> **YOUR GOAL**
Which lines run from the one containing "(** * AttachmentTheorems: every" to the end of the records? Write them out exactly, both ends included, and nothing else.

Dataset entries

Definition handle_refresh (sel : Selection) (ws : WorkspaceState) (request_id : Uuid)
    (connection_epoch : bytes) (workspace_epoch : Uuid) : att (FrameExit * WorkspaceState) :=
  if negb (workspace_matches ws connection_epoch workspace_epoch) then
    send_stale_operation request_id WorkspaceRefreshOp ;; mret (FrameContinue, ws)
  else
    as_writer ws request_id WorkspaceRefreshOp (
      projection ← install_projection sel;
      match projection with
      | None => mret (FrameChooser, ws)
      | Some next =>
          require_route ;;
          send_operation_result request_id WorkspaceRefreshOp PublicSucceeded
            (lit "projection_refreshed") (lit "A fresh target projection was installed.") ;;
          mret (FrameContinue, next)
      end).

(** [handle_workspace_frame]. *)
Definition handle_workspace_frame (sel : Selection) (control_tx : ControlSender)
    (ws : WorkspaceState) (f : ClientFrame) : att (FrameExit * WorkspaceState) :=
  match f with
  | WorkspaceReturnToChooser ce we =>
      if workspace_matches ws ce we then mret (FrameChooser, ws)
      else
        send_workspace_error (lit "stale_epoch") (lit "Workspace state is stale.") ;;
        mret (FrameContinue, ws)
  | WorkspaceDetach => mret (FrameDetach, ws)
  | WriterClaim rid ce ae sz =>
      change_writer_with_control sel control_tx ws
        {| wr_request_id := rid; wr_takeover := false; wr_connection_epoch := ce; wr_epoch := ae;
           wr_size := sz |}
  | WriterTakeover rid ce ae sz =>
      change_writer_with_control sel control_tx ws
        {| wr_request_id := rid; wr_takeover := true; wr_connection_epoch := ce; wr_epoch := ae;
           wr_size := sz |}
  | PaneInput rid ce we pane data => handle_pane_input ws rid ce we pane data
  | ClientResize rid ce we sz => handle_resize sel ws rid ce we sz
  | WindowSelect rid ce we window =>
      handle_select sel ws rid WindowSelectOp
        (workspace_matches ws ce we && bool_decide (window ∈ windows ws)) (ToWindow window)
        (lit "window_selected") (lit "The target selected the observed window.")
  | PaneSelect rid ce we pane =>
      handle_select sel ws rid PaneSelectOp
        (workspace_matches ws ce we && bool_decide (pane ∈ visible_panes ws)) (ToPane pane)
        (lit "pane_selected") (lit "The target selected the observed pane.")
  | WorkspaceRefresh rid ce we => handle_refresh sel ws rid ce we
  | SessionSelect _ _ _ _ | SessionRefresh _ _ _ | SessionCreate _ _ _ _ => fail ProtocolError
  end.

(** ** The workspace *)

Definition with_workspace (st : LoopState) (ws : WorkspaceState) : LoopState :=
  {| workspace_state := ws; dirty := dirty st; pending := pending st |}.

(** A directive of the attachment that takes the writer over. *)
Definition on_directive (d : option ControlDirective) : att (option WorkspaceExit) :=
  match d with
  | None => mret (Some ToChooser)
  | Some Close => emit (Directed Close) ;; mret (Some ToChooser)
  | Some (Demote response) =>
      emit (Directed (Demote response)) ;;
      o ← mutate (SetWriter false);
      if bool_decide (control_outcome_of o = ControlSucceeded) then mret None
      else mret (Some ToChooser)
  end.

(** The pending dispatch guard has been granted. *)
Definition on_granted (sel : Selection) (st : LoopState) : att (LoopState + WorkspaceExit) :=
  let idle := {| workspace_state := workspace_state st; dirty := false; pending := false |} in
  if negb (pending st) then mret (inl st)
  else
    dispatch_scope ;;
    holding_dispatch (
      if negb (dirty st) then mret (inl idle)
      else
        require_route ;;
        projection ← install_projection sel;
        match projection with
        | None => mret (inr ToChooser)
        | Some next => require_route ;; mret (inl (with_workspace idle next))
        end).

Definition on_control_event (st : LoopState) : att (LoopState + WorkspaceExit) :=
  event ← on_control next_event;
  match event with
  | Err (TmuxSsh SshUnavailable) => mret (inr ToChooser)
  | Err e => fail (map_tmux e)
  | Ok (Output pane data) =>
      let ws := workspace_state st in
      (if bool_decide (pane ∈ visible_panes ws)
       then send (OutputFrame (epoch ws) pane (b64_encode data)) else mret tt) ;;
      mret (inl st)
  | Ok Refresh =>
      mret (inl {| workspace_state := workspace_state st; dirty := true; pending := true |})
  | Ok Exit => mret (inr ToChooser)
  end.

Definition on_client (sel : Selection) (control_tx : ControlSender) (st : LoopState)
    : att (LoopState + WorkspaceExit) :=
  f ← receive;
  '(exit, ws) ← handle_workspace_frame sel control_tx (workspace_state st) f;
  match exit with
  | FrameContinue => mret (inl (with_workspace st ws))
  | FrameChooser => mret (inr ToChooser)
  | FrameDetach => mret (inr ToDetach)
  end.
Lemma is_current_attachment s :
  is_current s attachment = true -> attachment_id <$> current s = Some attachment.
Proof. unfold is_current. destruct (current s); cbn; [by intros ->%Z.eqb_eq | done]. Qed.
Lemma is_current_set s sz c : is_current (set_current s attachment sz c) attachment = true.
Proof. unfold is_current. cbn. by rewrite Z.eqb_refl. Qed.
Lemma is_current_clear s : is_current (clear s) attachment = false.
Proof. unfold clear. by destruct s as [? ? [] ?]. Qed.
Lemma is_current_clear_if s : is_current (fst (clear_if_current s attachment)) attachment = false.
Proof. unfold clear_if_current. by destruct (is_current s attachment) eqn:E. Qed.
Lemma is_current_update s sz :
  is_current (fst (update_size s attachment sz)) attachment = is_current s attachment.
Proof. unfold is_current, update_size. destruct s as [? ? [[i z c0]|] ?]; cbn; [| done]. by destruct (i =? attachment) eqn:E; cbn; rewrite ?E. Qed.
Lemma is_current_set_control s c :
  is_current (fst (set_control s attachment c)) attachment = is_current s attachment.
Proof. unfold is_current, set_control. destruct s as [? ? [[i z c0]|] ?]; cbn; [| done]. by destruct (i =? attachment) eqn:E; cbn; rewrite ?E. Qed.
Lemma held_update s sz : dispatch_held (fst (update_size s attachment sz)) = dispatch_held s.
Proof. unfold update_size. by repeat case_match. Qed.
Lemma held_set_control s c : dispatch_held (fst (set_control s attachment c)) = dispatch_held s.
Proof. unfold set_control. by repeat case_match. Qed.
End session.
Lemma run_receive {A} decode frame t (a : A) l :
  decode t = Some a -> zlen t <= MAX_FRAME_BYTES ->
  receive_json decode frame {| inbox := arrives t :: l; fates := [] |}
  = ({| inbox := l; fates := [] |}, [Got (frame a)], Ok a).
Proof.
  intros Hp Hl. unfold receive_json.
  apply (run_bind wait _ _ {| inbox := l; fates := [] |} _ [] _ (arrives t)); [done |]. cbn.
  eapply run_lift_bind; [apply (fail_if_Ok _ _ tt); by apply Z.ltb_ge |].
  eapply run_lift_bind; [by apply ok_or_Ok |]. reflexivity.
Qed.

Context `{Hclaws : !InternalCodecLaws} `{Hascii : !Base64Ascii} `{Hblen : !Base64Length}
  `{Hhlen : !HmacLength}.

Lemma ascii_utf8 v : Forall (fun c => bval c < 128) v -> from_utf8 v = Some v.
Proof. apply from_utf8_ascii. Qed.

(** A string constant is ASCII by evaluation. *)
Definition is_ascii (v : bytes) : bool := forallb (fun c => bval c <? 128) v.
Lemma constant_utf8 v : is_ascii v = true -> from_utf8 v = Some v.
Proof.
  unfold is_ascii. rewrite forallb_forall. intros H. apply ascii_utf8, Forall_forall.
  intros c Hc. apply Z.ltb_lt, H. by apply list_elem_of_In.
Qed.

Lemma b64_32_length v : zlen v = 32 -> zlen (b64_encode v) <= 43.
Proof. intros Hv. pose proof (b64_length v). lia. Qed.

(** Every frame of a handshake is printed within the frame limit. *)
Lemma small_frame_prints f :
  frame_typed f -> texts_length (frame_texts f) <= 1000 ->
  exists t, print_frame f = Some t /\ zlen t <= MAX_FRAME_BYTES.
Proof.
  intros Hf Hl. destruct (print_frame_fits f Hf) as (t & Ht & Hlen).
  exists t. split; [done |]. unfold MAX_FRAME_BYTES, INTERNAL_MAX_FRAME_BYTES. lia.
Qed.

(** Both ends are nodes of one deployment and configuration. *)
Record peers (ns nd : Node) (key : bytes) : Prop := {
  pr_deployment : sv_deployment (nd_server ns) = sv_deployment (nd_server nd);
  pr_epoch : Lease.config_epoch (sv_identity (nd_server ns))
             = Lease.config_epoch (sv_identity (nd_server nd));
  pr_keys : nd_key ns = Some key /\ nd_key nd = Some key;
}.

Record dials (env : ConnectEnv) (url : bytes) : Prop := {
  dl_ok : ce_lease0 env && ce_tcp env && ce_server_name env && ce_tls env && ce_request env
          && ce_upgrade env && ce_lease1 env = true;
  dl_url : exists u, url_parse url = Some u /\ is_internal_url u = true
           /\ is_Some (port_or_known_default u);
}.
(* ===== verification/AttachmentTheorems.v ===== *)
(** * AttachmentTheorems: every handler of an attachment keeps the discipline

    Runs each handler of [Attachment] with the calculus of [AttachmentSafety]
    and puts the results together into the theorems on frames and sessions. *)

From S2P Require Import Prelude Text Contracts Secrets RelayProtocol Wire Ssh TmuxGrammar TmuxControl Authority Registry Writer AttachmentFrames Attachment AttachmentSafety.

Section handlers.
Context `{Hbase : Base64} `{Hcodec : AttachmentCodec} (oracle : Oracle) (machine attachment : Uuid).
Implicit Types (s : WriterScope) (h : list Event) (sel : Selection) (ws : WorkspaceState).

(** Unfold the small steps the handlers are made of. *)
Ltac open_handler :=
  unfold as_writer, try_dispatch_operation, send_writer_required, send_stale_operation, reply,
    mutate_and_refresh, mutate_checked, mutation_result, refresh_after_mutation, clear_current,
    demote_old, promote, send_transition_failed, wr_operation.
Ltac handle := open_handler; ens_run; (split; [split|]); settle_frame.

Lemma pane_input_post ws rid ce we pane data s h :
  received attachment (PaneInput rid ce we pane data) h ->
  ensures (handle_pane_input oracle machine attachment ws rid ce we pane data)
    (frame_post attachment (PaneInput rid ce we pane data)) s h.
Proof. intros [Hd Hl Hf]. unfold handle_pane_input. handle. Qed.

Lemma resize_post sel ws rid ce we sz s h :
  received attachment (ClientResize rid ce we sz) h ->
  ensures (handle_resize oracle machine attachment sel ws rid ce we sz)
    (frame_post attachment (ClientResize rid ce we sz)) s h.
Proof. intros [Hd Hl Hf]. unfold handle_resize. handle. Qed.

Lemma window_select_post sel ws rid ce we window b code message s h :
  received attachment (WindowSelect rid ce we window) h ->
  ensures (handle_select oracle machine attachment sel ws rid WindowSelectOp b (ToWindow window) code message)
    (frame_post attachment (WindowSelect rid ce we window)) s h.
Proof. intros [Hd Hl Hf]. unfold handle_select. handle. Qed.

Lemma pane_select_post sel ws rid ce we pane b code message s h :
  received attachment (PaneSelect rid ce we pane) h ->
  ensures (handle_select oracle machine attachment sel ws rid PaneSelectOp b (ToPane pane) code message)
    (frame_post attachment (PaneSelect rid ce we pane)) s h.
Proof. intros [Hd Hl Hf]. unfold handle_select. handle. Qed.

> **EXERCISE OUTPUT**
(** * AttachmentTheorems: every handler of an attachment keeps the discipline

    Runs each handler of [Attachment] with the calculus of [AttachmentSafety]
    and puts the results together into the theorems on frames and sessions. *)

From S2P Require Import Prelude Text Contracts Secrets RelayProtocol Wire Ssh TmuxGrammar TmuxControl Authority Registry Writer AttachmentFrames Attachment AttachmentSafety.

Section handlers.
Context `{Hbase : Base64} `{Hcodec : AttachmentCodec} (oracle : Oracle) (machine attachment : Uuid).
Implicit Types (s : WriterScope) (h : list Event) (sel : Selection) (ws : WorkspaceState).

(** Unfold the small steps the handlers are made of. *)
Ltac open_handler :=
  unfold as_writer, try_dispatch_operation, send_writer_required, send_stale_operation, reply,
    mutate_and_refresh, mutate_checked, mutation_result, refresh_after_mutation, clear_current,
    demote_old, promote, send_transition_failed, wr_operation.
Ltac handle := open_handler; ens_run; (split; [split|]); settle_frame.

Lemma pane_input_post ws rid ce we pane data s h :
  received attachment (PaneInput rid ce we pane data) h ->
  ensures (handle_pane_input oracle machine attachment ws rid ce we pane data)
    (frame_post attachment (PaneInput rid ce we pane data)) s h.
Proof. intros [Hd Hl Hf]. unfold handle_pane_input. handle. Qed.

Lemma resize_post sel ws rid ce we sz s h :
  received attachment (ClientResize rid ce we sz) h ->
  ensures (handle_resize oracle machine attachment sel ws rid ce we sz)
    (frame_post attachment (ClientResize rid ce we sz)) s h.
Proof. intros [Hd Hl Hf]. unfold handle_resize. handle. Qed.

Lemma window_select_post sel ws rid ce we window b code message s h :
  received attachment (WindowSelect rid ce we window) h ->
  ensures (handle_select oracle machine attachment sel ws rid WindowSelectOp b (ToWindow window) code message)
    (frame_post attachment (WindowSelect rid ce we window)) s h.
Proof. intros [Hd Hl Hf]. unfold handle_select. handle. Qed.

Lemma pane_select_post sel ws rid ce we pane b code message s h :
  received attachment (PaneSelect rid ce we pane) h ->
  ensures (handle_select oracle machine attachment sel ws rid PaneSelectOp b (ToPane pane) code message)
    (frame_post attachment (PaneSelect rid ce we pane)) s h.
Proof. intros [Hd Hl Hf]. unfold handle_select. handle. Qed.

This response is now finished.